**ABOUT THIS EXERCISE**
Which lines of the material hold the word "requires"? Copy each one.

------------------------------------

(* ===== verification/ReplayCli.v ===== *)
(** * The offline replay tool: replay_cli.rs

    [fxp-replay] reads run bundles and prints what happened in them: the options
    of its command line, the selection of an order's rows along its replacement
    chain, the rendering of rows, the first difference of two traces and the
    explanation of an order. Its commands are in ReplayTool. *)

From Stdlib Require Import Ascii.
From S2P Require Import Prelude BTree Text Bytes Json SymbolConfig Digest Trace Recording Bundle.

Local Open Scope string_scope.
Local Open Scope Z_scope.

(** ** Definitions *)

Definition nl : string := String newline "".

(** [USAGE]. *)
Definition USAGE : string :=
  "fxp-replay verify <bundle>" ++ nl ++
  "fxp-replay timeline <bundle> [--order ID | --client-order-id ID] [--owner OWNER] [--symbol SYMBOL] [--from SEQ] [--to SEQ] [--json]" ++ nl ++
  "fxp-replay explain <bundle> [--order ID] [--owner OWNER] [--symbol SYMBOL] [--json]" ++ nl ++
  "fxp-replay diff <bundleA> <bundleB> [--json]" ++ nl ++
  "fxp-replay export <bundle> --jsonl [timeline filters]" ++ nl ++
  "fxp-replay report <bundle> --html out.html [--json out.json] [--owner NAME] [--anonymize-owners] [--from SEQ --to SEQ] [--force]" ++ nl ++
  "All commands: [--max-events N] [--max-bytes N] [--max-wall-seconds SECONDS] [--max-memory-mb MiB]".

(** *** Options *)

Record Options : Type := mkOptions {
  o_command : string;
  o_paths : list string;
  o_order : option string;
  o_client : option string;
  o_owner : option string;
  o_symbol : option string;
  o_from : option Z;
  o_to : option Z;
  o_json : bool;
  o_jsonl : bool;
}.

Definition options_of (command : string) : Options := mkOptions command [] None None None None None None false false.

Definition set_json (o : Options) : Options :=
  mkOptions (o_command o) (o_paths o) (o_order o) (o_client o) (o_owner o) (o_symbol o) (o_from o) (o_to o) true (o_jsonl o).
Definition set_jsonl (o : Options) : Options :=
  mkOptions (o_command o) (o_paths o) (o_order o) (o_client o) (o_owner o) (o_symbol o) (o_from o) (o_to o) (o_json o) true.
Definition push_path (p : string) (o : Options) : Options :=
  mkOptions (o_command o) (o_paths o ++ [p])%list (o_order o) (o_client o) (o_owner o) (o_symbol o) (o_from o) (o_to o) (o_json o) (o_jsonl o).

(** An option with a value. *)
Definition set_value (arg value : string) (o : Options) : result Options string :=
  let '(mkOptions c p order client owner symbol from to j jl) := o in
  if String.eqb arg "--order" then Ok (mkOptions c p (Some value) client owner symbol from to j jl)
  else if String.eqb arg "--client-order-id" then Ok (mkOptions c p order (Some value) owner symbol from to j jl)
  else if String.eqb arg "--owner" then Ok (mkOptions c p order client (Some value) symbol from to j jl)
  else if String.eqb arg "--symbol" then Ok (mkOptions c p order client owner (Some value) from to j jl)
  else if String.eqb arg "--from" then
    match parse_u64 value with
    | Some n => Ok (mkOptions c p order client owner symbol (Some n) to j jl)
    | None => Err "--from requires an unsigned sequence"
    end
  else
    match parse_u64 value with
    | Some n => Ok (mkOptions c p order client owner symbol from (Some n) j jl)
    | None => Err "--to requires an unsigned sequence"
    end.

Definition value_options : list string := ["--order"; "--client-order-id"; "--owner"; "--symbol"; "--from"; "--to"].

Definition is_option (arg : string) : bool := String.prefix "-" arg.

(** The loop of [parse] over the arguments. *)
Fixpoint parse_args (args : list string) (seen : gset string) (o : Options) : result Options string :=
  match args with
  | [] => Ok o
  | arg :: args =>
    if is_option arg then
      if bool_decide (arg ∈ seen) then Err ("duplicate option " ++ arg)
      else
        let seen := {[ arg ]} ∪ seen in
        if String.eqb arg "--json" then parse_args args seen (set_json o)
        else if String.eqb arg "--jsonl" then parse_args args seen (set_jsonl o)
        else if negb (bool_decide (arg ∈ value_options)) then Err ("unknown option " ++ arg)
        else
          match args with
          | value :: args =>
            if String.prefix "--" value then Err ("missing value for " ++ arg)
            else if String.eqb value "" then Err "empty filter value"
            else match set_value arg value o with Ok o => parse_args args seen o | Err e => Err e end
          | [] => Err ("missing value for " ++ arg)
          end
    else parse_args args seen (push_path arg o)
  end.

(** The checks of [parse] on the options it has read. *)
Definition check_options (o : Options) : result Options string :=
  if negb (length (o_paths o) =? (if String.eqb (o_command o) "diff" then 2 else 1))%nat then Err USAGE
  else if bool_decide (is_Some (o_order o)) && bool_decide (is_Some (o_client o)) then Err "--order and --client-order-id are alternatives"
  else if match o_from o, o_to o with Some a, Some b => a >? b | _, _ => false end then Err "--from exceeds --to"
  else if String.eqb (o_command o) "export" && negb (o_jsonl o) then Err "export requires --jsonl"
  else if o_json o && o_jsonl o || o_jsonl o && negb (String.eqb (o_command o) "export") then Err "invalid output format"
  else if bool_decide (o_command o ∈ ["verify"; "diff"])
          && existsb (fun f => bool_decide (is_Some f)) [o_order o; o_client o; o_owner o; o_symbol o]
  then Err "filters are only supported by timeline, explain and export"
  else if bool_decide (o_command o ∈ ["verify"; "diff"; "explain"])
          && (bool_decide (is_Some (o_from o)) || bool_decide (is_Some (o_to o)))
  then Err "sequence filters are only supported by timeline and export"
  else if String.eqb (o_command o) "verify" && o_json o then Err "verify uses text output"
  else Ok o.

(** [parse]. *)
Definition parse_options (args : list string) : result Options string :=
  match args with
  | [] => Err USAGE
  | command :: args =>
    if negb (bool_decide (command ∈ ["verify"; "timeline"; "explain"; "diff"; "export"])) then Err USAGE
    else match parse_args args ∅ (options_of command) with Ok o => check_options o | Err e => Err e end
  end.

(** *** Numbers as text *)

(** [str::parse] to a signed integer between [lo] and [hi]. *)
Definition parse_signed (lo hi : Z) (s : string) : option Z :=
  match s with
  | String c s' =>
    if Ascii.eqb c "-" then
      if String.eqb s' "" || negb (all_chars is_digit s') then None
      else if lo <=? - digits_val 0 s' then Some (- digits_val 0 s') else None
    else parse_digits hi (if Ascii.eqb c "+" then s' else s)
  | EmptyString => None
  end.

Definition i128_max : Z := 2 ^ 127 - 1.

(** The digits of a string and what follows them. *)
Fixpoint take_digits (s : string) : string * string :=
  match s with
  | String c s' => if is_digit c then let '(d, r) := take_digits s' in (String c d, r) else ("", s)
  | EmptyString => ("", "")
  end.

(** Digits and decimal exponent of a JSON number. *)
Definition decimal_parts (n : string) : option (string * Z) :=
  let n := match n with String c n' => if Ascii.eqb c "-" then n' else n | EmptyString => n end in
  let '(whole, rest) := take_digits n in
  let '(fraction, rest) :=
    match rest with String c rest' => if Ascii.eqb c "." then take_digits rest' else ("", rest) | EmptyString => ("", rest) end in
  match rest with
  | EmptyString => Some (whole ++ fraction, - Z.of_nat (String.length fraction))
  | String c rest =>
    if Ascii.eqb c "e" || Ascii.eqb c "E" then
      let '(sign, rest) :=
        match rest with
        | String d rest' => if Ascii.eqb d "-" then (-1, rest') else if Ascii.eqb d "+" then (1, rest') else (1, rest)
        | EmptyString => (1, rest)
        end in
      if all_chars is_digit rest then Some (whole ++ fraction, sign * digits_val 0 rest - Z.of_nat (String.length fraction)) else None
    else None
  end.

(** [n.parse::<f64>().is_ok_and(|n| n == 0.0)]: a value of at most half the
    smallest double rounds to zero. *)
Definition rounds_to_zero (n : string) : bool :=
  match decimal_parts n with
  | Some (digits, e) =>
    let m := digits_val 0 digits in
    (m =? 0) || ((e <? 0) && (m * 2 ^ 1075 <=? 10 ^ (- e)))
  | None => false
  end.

------------------------------------

**ANSWER SPACE**
    | None => Err "--from requires an unsigned sequence"
    | None => Err "--to requires an unsigned sequence"
  else if String.eqb (o_command o) "export" && negb (o_jsonl o) then Err "export requires --jsonl"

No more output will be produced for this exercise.